(** ** [on_message]: [false] ends the connection *)

Definition on_message (e : Env) (m : Message) (w : World) : bool * World :=
  match m with
  | MMisc (CloseReason _) => on_close_reason w
  | MLoginRequest r => on_login_request e r w
  | MAuth2fa code hwid => on_auth_2fa e code hwid w
  | MTestDelay t => on_test_delay e t w
  | MSwitchSidesResponse uuid r => on_switch_sides_response e uuid r w
  | _ =>
    if authorized (conn w) then
      match port_forward_socket (conn w) with
      | Some _ => (true, w)
      | None => on_authorized_message e m w
      end
    else (true, w)
  end.

(** ** Orders of the connection manager *)

Inductive CmOrder : Type :=
| Authorize
| Close
| CmErr (err : string)
| FromCmChat (text : string)
| SwitchPermission (name : string) (enabled : bool)
| SwitchSidesBack
| VoiceCallResponse (accepted : bool)
| FromCmCloseVoiceCall.

Definition switch_permission (e : Env) (name : string) (enabled : bool) (w : World) : World :=
  if String.eqb name "keyboard" then
    let w := upd (fun c => c <| keyboard := enabled |>) w in
    let w := send_permission Keyboard enabled w in
    let w := subscribe_w NAME_CLIPBOARD (can_sub_clipboard_service e (conn w)) w in
    let w := subscribe_w NAME_FILE_CLIPBOARD (can_sub_file_clipboard_service e (conn w)) w in
    subscribe_w NAME_CURSOR (enabled || show_remote_cursor (conn w)) w
  else if String.eqb name "clipboard" then
    let w := upd (fun c => c <| clipboard := enabled |>) w in
    let w := send_permission Clipboard enabled w in
    subscribe_w NAME_CLIPBOARD (can_sub_clipboard_service e (conn w)) w
  else if String.eqb name "audio" then
    let w := upd (fun c => c <| audio := enabled |>) w in
    let w := send_permission Audio enabled w in
    if authorized (conn w) then subscribe_audio w else w
  else if String.eqb name "file" then
    let w := upd (fun c => c <| file := enabled |>) w in
    let w := send_permission File enabled w in
    let w := if negb enabled then emit EmptyFileClipboard w else w in
    subscribe_w NAME_FILE_CLIPBOARD (can_sub_file_clipboard_service e (conn w)) w
  else if String.eqb name "restart" then
    send_permission Restart enabled (upd (fun c => c <| restart := enabled |>) w)
  else if String.eqb name "recording" then
    send_permission Recording enabled (upd (fun c => c <| recording := enabled |>) w)
  else if String.eqb name "block_input" then
    send_permission BlockInput enabled (upd (fun c => c <| block_input := enabled |>) w)
  else w.

Definition on_cm (e : Env) (o : CmOrder) (w : World) : bool * World :=
  match o with
  | Authorize =>
    let w := upd (fun c => c <| require_2fa := None |>) w in
    let w := send_logon_response e w in
    (match port_forward_socket (conn w) with Some _ => false | None => true end, w)
  | Close =>
    let w := upd (fun c => c <| chat_unanswered := false |> <| fm := FileMgr.with_transferred false (fm c) |>) w in
    let w := send_close_reason_no_retry "" w in
    (false, on_close true w)
  | CmErr err =>
    if negb (String.eqb err "expected") then (false, on_close false w) else (true, w)
  | FromCmChat text =>
    let w := send (MMisc (ChatMessage text)) w in
    (true, upd (fun c => c <| chat_unanswered := false |>) w)
  | SwitchPermission name enabled => (true, switch_permission e name enabled w)
  | SwitchSidesBack => (true, send (MMisc SwitchBack) w)
  | VoiceCallResponse accepted => (true, handle_voice_call e accepted w)
  | FromCmCloseVoiceCall =>
    let w := close_voice_call w in
    (true, send (MVoiceCallRequest (get_time e) false) w)
  end.

(** ** The receive branch of the connection loop *)

Definition on_recv (e : Env) (m : Message) (w : World) : bool * World :=
  let w := match session_last_recv_time (conn w) with
           | Some cell => updg (fun g => g <| cells := <[ cell := now e ]> (cells g) |>) w
           | None => w
           end in
  let '(go_on, w) := on_message e m w in
  if negb go_on then (false, w)
  else
    let forwarding := match port_forward_socket (conn w) with Some _ => true | None => false end in
    (negb (forwarding && authorized (conn w)
           && match last_test_delay (conn w) with None => true | Some _ => false end), w).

### Problem description
Make an exact copy of all the lines above.

### Answer area
(** ** [on_message]: [false] ends the connection *)

Definition on_message (e : Env) (m : Message) (w : World) : bool * World :=
  match m with
  | MMisc (CloseReason _) => on_close_reason w
  | MLoginRequest r => on_login_request e r w
  | MAuth2fa code hwid => on_auth_2fa e code hwid w
  | MTestDelay t => on_test_delay e t w
  | MSwitchSidesResponse uuid r => on_switch_sides_response e uuid r w
  | _ =>
    if authorized (conn w) then
      match port_forward_socket (conn w) with
      | Some _ => (true, w)
      | None => on_authorized_message e m w
      end
    else (true, w)
  end.

(** ** Orders of the connection manager *)

Inductive CmOrder : Type :=
| Authorize
| Close
| CmErr (err : string)
| FromCmChat (text : string)
| SwitchPermission (name : string) (enabled : bool)
| SwitchSidesBack
| VoiceCallResponse (accepted : bool)
| FromCmCloseVoiceCall.

Definition switch_permission (e : Env) (name : string) (enabled : bool) (w : World) : World :=
  if String.eqb name "keyboard" then
    let w := upd (fun c => c <| keyboard := enabled |>) w in
    let w := send_permission Keyboard enabled w in
    let w := subscribe_w NAME_CLIPBOARD (can_sub_clipboard_service e (conn w)) w in
    let w := subscribe_w NAME_FILE_CLIPBOARD (can_sub_file_clipboard_service e (conn w)) w in
    subscribe_w NAME_CURSOR (enabled || show_remote_cursor (conn w)) w
  else if String.eqb name "clipboard" then
    let w := upd (fun c => c <| clipboard := enabled |>) w in
    let w := send_permission Clipboard enabled w in
    subscribe_w NAME_CLIPBOARD (can_sub_clipboard_service e (conn w)) w
  else if String.eqb name "audio" then
    let w := upd (fun c => c <| audio := enabled |>) w in
    let w := send_permission Audio enabled w in
    if authorized (conn w) then subscribe_audio w else w
  else if String.eqb name "file" then
    let w := upd (fun c => c <| file := enabled |>) w in
    let w := send_permission File enabled w in
    let w := if negb enabled then emit EmptyFileClipboard w else w in
    subscribe_w NAME_FILE_CLIPBOARD (can_sub_file_clipboard_service e (conn w)) w
  else if String.eqb name "restart" then
    send_permission Restart enabled (upd (fun c => c <| restart := enabled |>) w)
  else if String.eqb name "recording" then
    send_permission Recording enabled (upd (fun c => c <| recording := enabled |>) w)
  else if String.eqb name "block_input" then
    send_permission BlockInput enabled (upd (fun c => c <| block_input := enabled |>) w)
  else w.

Definition on_cm (e : Env) (o : CmOrder) (w : World) : bool * World :=
  match o with
  | Authorize =>
    let w := upd (fun c => c <| require_2fa := None |>) w in
    let w := send_logon_response e w in
    (match port_forward_socket (conn w) with Some _ => false | None => true end, w)
  | Close =>
    let w := upd (fun c => c <| chat_unanswered := false |> <| fm := FileMgr.with_transferred false (fm c) |>) w in
    let w := send_close_reason_no_retry "" w in
    (false, on_close true w)
  | CmErr err =>
    if negb (String.eqb err "expected") then (false, on_close false w) else (true, w)
  | FromCmChat text =>
    let w := send (MMisc (ChatMessage text)) w in
    (true, upd (fun c => c <| chat_unanswered := false |>) w)
  | SwitchPermission name enabled => (true, switch_permission e name enabled w)
  | SwitchSidesBack => (true, send (MMisc SwitchBack) w)
  | VoiceCallResponse accepted => (true, handle_voice_call e accepted w)
  | FromCmCloseVoiceCall =>
    let w := close_voice_call w in
    (true, send (MVoiceCallRequest (get_time e) false) w)
  end.

(** ** The receive branch of the connection loop *)

Definition on_recv (e : Env) (m : Message) (w : World) : bool * World :=
  let w := match session_last_recv_time (conn w) with
           | Some cell => updg (fun g => g <| cells := <[ cell := now e ]> (cells g) |>) w
           | None => w
           end in
  let '(go_on, w) := on_message e m w in
  if negb go_on then (false, w)
  else
    let forwarding := match port_forward_socket (conn w) with Some _ => true | None => false end in
    (negb (forwarding && authorized (conn w)
           && match last_test_delay (conn w) with None => true | Some _ => false end), w).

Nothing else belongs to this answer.